Autism spectrum disorder and intellectual disability frequently co-occur, although many adults with autism spectrum disorder have normal intelligence. Communication impairments are also frequently diagnosed to make a common comorbid diagnosis of autism spectrum disorder and intellectual disability or communication impairment. Autism spectrum disorder is not a degenerative disorder, and it is typical for learning and compensation to continue throughout life. Symptoms are often marked in early childhood and early school years, with developmental gains typical in later childhood in at least some areas (e.g., increased interest in social interaction). Only a minority of those with autism spectrum disorder live and work independently in adulthood; those who do tend to have average to high average language and intellectual abilities and are able to find a niche that matches their special skills and interests.

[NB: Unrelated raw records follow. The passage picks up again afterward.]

(** [cache_encryption_key] on an instance: the key attribute becomes
    [None] for a falsy key and a new handle for a key [Fernet] accepts; it
    raises what [Fernet] raises. *)
Lemma cache_encryption_key_spec (h0 hc : store) (new : loc)
    (attrs : list (string * val)) (bk : val) :
  h0 ⊆ hc -> h0 !! new = None -> hc !! new = Some (OConfig attrs) ->
  dict_get "encryption_bytestring_key" attrs = Some bk ->
  match cache_encryption_key new hc with
  | Ok hf =>
      h0 ⊆ hf /\ same_but new hc hf /\
      exists ek,
        hf !! new = Some (OConfig (dict_set "encryption_key" ek attrs)) /\
        ((truthy hc bk = false /\ ek = VNone) \/
         (truthy hc bk = true /\
          exists s f lf,
            bk = VStr s /\ Fernet_init s = Ok f /\ ek = VFernet lf /\
            hc !! lf = None /\ hf !! lf = Some (OFernet f)))
  | Raise e =>
      truthy hc bk = true /\
      ((exists s, bk = VStr s /\ Fernet_init s = Raise e) \/
       ((forall s, bk <> VStr s) /\ e = TypeError))
  end.
Proof.
  intros Hsub Hnew Hc Hbk. unfold cache_encryption_key. rewrite Hc, Hbk.
  destruct (truthy hc bk) eqn:Ht.
  - destruct bk as [| | |s| |];
      try (split; [reflexivity | right; split; [intros s; discriminate | reflexivity]]).
    destruct (Fernet_init s) as [f|e] eqn:Hf; unfold mbind, result_bind.
    + destruct (alloc (OFernet f) hc) as [lf h1] eqn:Ha.
      destruct (alloc_extends _ _ _ _ _ Ha Hsub) as (H01 & Hs1 & Hlf & H0lf & Hlf1).
      pose proof (lookup_weaken _ _ _ _ Hc Hs1) as Hnew1.
      destruct (setattr_spec h0 h1 new "encryption_key" (VFernet lf) attrs
                  Hnew1 Hnew H01) as (H02 & Hs2 & Hnew2).
      repeat split;
        [exact H02
        | apply (same_but_trans _ _ _ _ (subseteq_same_but new _ _ Hs1) Hs2) |].
      exists (VFernet lf). split; [exact Hnew2|]. right. split; [reflexivity|].
      exists s, f, lf. repeat split; try assumption.
      apply Hs2; [|exact Hlf1]. intros ->. congruence.
    + split; [reflexivity|]. left. exists s. split; [reflexivity | exact Hf].
  - destruct (setattr_spec h0 hc new "encryption_key" VNone attrs Hc Hnew Hsub)
      as (H01 & Hs1 & Hnew1).
    repeat split; [exact H01 | exact Hs1 |].
    exists VNone. split; [exact Hnew1|]. left. split; reflexivity.
Qed.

In general, individuals with lower levels of impairment may be better able to function independently. However, even these individuals may remain socially naïve and vulnerable, have difficulties organizing practical demands without aid, and are prone to anxiety and depression. Many adults report using compensation strategies and coping mechanisms to mask their difficulties in public but suffer from the stress and effort of maintaining a socially acceptable façade. Scarcely anything is known about old age in autism spectrum disorder.
Autism spectrum disorder appears to have both environmental and genetic components. A variety of nonspecific risk factors, such as advanced parental age, low birth weight, or fetal exposure to valproate, may contribute to risk of autism spectrum disorder. Heritability estimates for the disorder have ranged from 37% to higher than 90%. In some cases, parents and other relatives of a child with ASD show mild impairments in social communication skills or engage in repetitive behaviors. Evidence also suggests that emotional disorders such as bipolar disorder and schizophrenia occur more frequently than average in the families of people with ASD. Recent studies have shown that people with ASD tend to have more copy number de novo gene mutations than those without the disorder, suggesting that for some the risk of developing ASD is not the result of mutations in individual genes but rather spontaneous coding mutations across many genes. As many as 15% of cases with autism spectrum disorder appear to be associated with the de novo genetic variation.
There has been debate regarding the possibility of a link between childhood vaccinations and the subsequent development of autism. Recent cohort studies involving over 1 million children and five case-control studies involving over 9,000 children suggested that vaccinations are not associated with the development of autism or autism spectrum disorder. In addition, the components of the vaccines (thimerosal or mercury) or multiple vaccines (MMR) are not associated with the development of autism spectrum disorder.